Apple Quietly Releases Rendezvous Preview for Linux and Windows
   This week, Apple Computer quietly released an excellent bit of technology for Macintosh and Windows users, closing the gap between Mac OS X and other platforms. The company ported its Rendezvous zero-network-configuration technology and even released the source code for the technology, which will let developers write Rendezvous-compatible Java, Linux, UNIX, and Window applications. Rendezvous lets network devices automatically connect with PCs and other Rendezvous-compatible devices, similar to the much-maligned Universal Plug and Play (UPnP) technology Microsoft implemented in XP. "By supporting an open-standards process and providing open-source software that is available today, Apple is encouraging the rapid adoption of Rendezvous technology," Apple Senior Vice President Philip W. Schiller said. Bravo.
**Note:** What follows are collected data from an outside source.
(** * Cashu redeem API: redemption orchestration, formalised

    A shallow embedding of the redemption engine of the Cashu redeem API
    (CashuService, LightningService, RedemptionService and the
    [/api/redeem] route) together with the properties its specification
    states about fees, invoice sizing, duplicate detection, settlement
    classification, the domain allow-list, amount bounds, the ledger sweep
    and the default Lightning address.

    Modelling conventions.
    - JavaScript strings are modelled as [string]: a character is a code
      unit below 256, so the strings of the model are the strings over
      U+0000 to U+00FF. The white space of [trim] and of the regex class
      [\s] in that range is U+0009 to U+000D, U+0020 and U+00A0.
    - Satoshi and millisatoshi amounts are JavaScript numbers with an
      integer value and are held as that integer, a [Z]. Their sums,
      differences and products are rounded as binary64 rounds them
      ([Number.plus], [Number.minus], [Number.times]), and they are printed
      as Number::toString prints them ([Number.toString]): exact below
      2^53, and not above. Numbers that need not be integers (the product
      [amount * 0.02], what a string or another value is converted to)
      are doubles of the Standard Library's [SpecFloat].
    - Timestamps ([new Date().toISOString()], [Date.now()]) are modelled as
      [Z], the milliseconds since the epoch they denote.
    - The libraries the engine links against (hash, id generator, token
      codec) are an [Env]; the mint and the LNURL provider are [Peers],
      and every round trip to them is recorded in a trace.
    - Asynchronous code is a tree of steps that suspends at each network
      call, and at the [await]s between the check for an earlier attempt
      and the write of the index: [exec] runs one request alone, [Loop]
      interleaves two. *)

From Stdlib Require Import Ascii String ZArith QArith Qround Floats.SpecFloat.
From stdpp Require Import base option list strings pretty gmap fin_maps.

Local Open Scope string_scope.
Local Open Scope Z_scope.
Set Warnings "-register-all".

(** ** Numbers

    JavaScript numbers are IEEE-754 binary64. *)

Module Number.

Definition prec : Z := 53.
Definition emax : Z := 1024.

(** The double that holds the integer [n] (rounded to nearest when [n]
    needs more than 53 bits). *)
Definition of_int (n : Z) : spec_float := binary_normalize prec emax n 0 false.

(** The literal [0.02], that is 0x1.47ae147ae147bp-6. *)
Definition lit_0_02 : spec_float := S754_finite false 5764607523034235 (-58).

(** [x * y] on doubles *)
Definition mul : spec_float → spec_float → spec_float := SFmul prec emax.

(** [Math.ceil] of a finite double, which is an integer again. Infinities
    and NaN have no integer value and are sent to 0; the product of an
    integer amount with 0.02 is finite. *)
Definition Math_ceil (x : spec_float) : Z :=
  match x with
  | S754_finite s m e =>
      let v := if s then Z.neg m else Z.pos m in
      if 0 <=? e then v * 2 ^ e else - ((- v) / 2 ^ (- e))
  | _ => 0
  end.

(** [Number.MAX_SAFE_INTEGER] *)
Definition MAX_SAFE_INTEGER : Z := 2 ^ 53 - 1.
Some Constructive Criticism for Apple
   Many people think I dislike Apple, which isn't the case. In fact, I'm a fan and a customer. But what I don't like is the way Apple goes about its business. While touting its supposed innovation, the company often steals or borrows ideas from elsewhere and implements technologies that other companies have either completed or are actively working on, then doesn't give credit where credit is due. But Apple's problems are pretty clear: As a small company with an ever-declining PC market share (the Mac is down to an all-time low of 1.7 percent), Apple needs to bolster its perception among potential customers, not just glad-hand its installed base. Sadly, Apple executives--primarily CEO Steve Jobs--often lie or at least exaggerate and do so in Jobs's trademark smug fashion, tweaking the very competitors who often outperform the company. So here's my advice: Liars are always caught, so dispense with the baloney, and sell Macs as the often-excellent products they are. In other words, tout the fact that you can act quickly to move to technologies such as instant searching far more rapidly than slow-moving companies such as Microsoft, which is struggling to get Longhorn out the door. Push the areas in which you're innovating, and do so honestly. That means no more crazy claims, whether about performance or anything else that can easily be disproved. Then watch the people who really care about this kind of stuff--young people who are enthusiastic about technology for technology's sake--flock to your platform. Your digital-media technologies--the iPod and iTunes--were successful because people wanted to buy into that lifestyle. The Mac could be equally successful if you simply settled on a similar lifestyle strategy. Sadly, the only lifestyle I equate with the Mac today is one that's condescending and smug. It doesn't have to be that way. You're not embracing PC users; you're distancing them. But that's just my opinion.